Hungarian Suicide Prevention Project
For most of the last century, Hungary has had the highest suicide rate in the world, with a current rate of about 32 suicides per 100,000 persons annually -- almost three times higher than that of the United States. In 2000, AFSP scientists played a leadership role in initiating a suicide prevention intervention that aimed to train general practitioners, in consultation with psychiatrists, to identify and treat depressed patients. The project focused on one Hungarian region, Kiskunhalas, where the suicide rate was two-thirds higher than that of Hungary as a whole.
After five years, results show that annual suicide rate decreased significantly in the targeted region, compared to a control region with a comparably high suicide rate and to Hungary as a whole. The targeted region also showed a greater increase in the use of antidepressant treatment than did the control region, especially among females. Correspondingly, declines in suicide rates were most pronounced among women.

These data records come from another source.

Lemma check_pairs_run w :
  post (for_each LANGUAGE_CODES
          (fun source =>
             for_each LANGUAGE_CODES (fun target => check_pair lang_dict engine source target))
          ∅) w
       (fun o w' =>
          exists caps,
            o = Ret caps /\ fs w' = fs w /\
            (exists evs, trace w' = (trace w ++ evs)%list /\
                         Forall (fun e => is_probe_event e = true) evs) /\
            forall s t, s ∈ LANGUAGE_CODES -> t ∈ LANGUAGE_CODES -> s <> t ->
                        caps !! (s +:+ "-" +:+ t) = Some (pair_entry lang_dict engine s t)).
Proof.
  set (Core := fun (pairs : list (string * string)) (d : gmap string jnode) (w' : World) =>
    fs w' = fs w /\
    (exists evs, trace w' = (trace w ++ evs)%list /\
                 Forall (fun e => is_probe_event e = true) evs) /\
    forall s t, (s, t) ∈ pairs -> s <> t ->
                d !! (s +:+ "-" +:+ t) = Some (pair_entry lang_dict engine s t)).
  assert (Hlens : forall sources,
            Forall (fun code => String.length code = 2) sources ->
            Forall (fun pair : string * string => String.length (fst pair) = 2)
                   (pairs_of sources)).
  { intros sources Hsources. apply Forall_forall. intros [s t] Hin.
    apply list_elem_of_In, in_flat_map in Hin as (s' & Hs' & Hin).
    apply in_map_iff in Hin as (t' & [= <- <-] & _).
    rewrite Forall_forall in Hsources. apply Hsources. by apply list_elem_of_In. }
  assert (Hcodes : Forall (fun code => String.length code = 2) LANGUAGE_CODES).
  { apply Forall_forall. apply language_codes_length. }
  eapply post_mono.
  - apply (post_for_each
             (fun sources d w' =>
                Forall (fun code => String.length code = 2) sources /\
                Core (pairs_of sources) d w')
             _ LANGUAGE_CODES).
    + intros sources source d w1 Hlen%language_codes_length [Hsources Hcore].
      eapply post_mono.
      * apply (post_for_each
                 (fun targets d' w' =>
                    Core (pairs_of sources
                          ++ List.map (fun target => (source, target)) targets)%list d' w')
                 _ LANGUAGE_CODES).
        -- intros targets target d' w2 _ Hcore'.
           rewrite map_app, app_assoc. simpl.
           apply check_pair_step; [done| |done].
           apply Forall_app. split; [by apply Hlens|].
           apply Forall_forall. intros [s t] Hin.
           apply list_elem_of_In, in_map_iff in Hin as (t' & [= <- <-] & _). done.
        -- simpl. by rewrite app_nil_r.
      * intros o w2 (d' & -> & Hcore'). exists d'. split; [done|].
        split; [apply Forall_app; split; [done | by constructor]|].
        unfold pairs_of in *. rewrite flat_map_app. exact Hcore'.
    + split; [constructor|]. split; [done|]. split.
      * exists []. split; [by rewrite app_nil_r | constructor].
      * by intros s t ?%elem_of_nil.
  - intros o w' (caps & -> & _ & Hfs & Hevs & Hentries). exists caps.
    split; [done|]. split; [done|]. split; [done|].
    intros s t Hs Ht Hne. apply Hentries; [|done].
    apply list_elem_of_In, in_flat_map. exists s. split; [by apply list_elem_of_In|].
    apply in_map_iff. exists t. split; [done | by apply list_elem_of_In].
Qed.
Lemma check_model_paths_run w :
  for_each MODEL_PATH_ITEMS check_model_path ∅ w = (Ret (model_entries (fs w)), w).
Proof. reflexivity. Qed.

Lemma tts_entries_run espeak_available voice_found w :
  for_each LANGUAGE_CODES
    (fun lang_code => tts_entry espeak_available (voice_found lang_code) lang_code) ∅ w
  = (Ret (tts_entries espeak_available voice_found), w).
Proof. reflexivity. Qed.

Psychological autopsies have been conducted on the suicide deaths that have occurred in the years since the project was initiated, and are providing critical information about the suicides that the project has not been able to prevent. A large proportion of these suicides have occurred among male alcoholics who do not visit their general practitioners.
The full results of the Hungarian intervention study were recently published in the Archives of General Psychiatry in a paper titled "A Suicide Prevention Program in a Very High Suicide Rate Region." The paper's authors are Drs. Katalin Szanto, Sandor Kalmar, Herbert Hendin, Zoltan Rihmer and J. John Mann.
The Hungarian project was funded by the Open Society Institute and by Janssen Pharmaceutica Inc. through a grant from the King Badouin Foundation United States.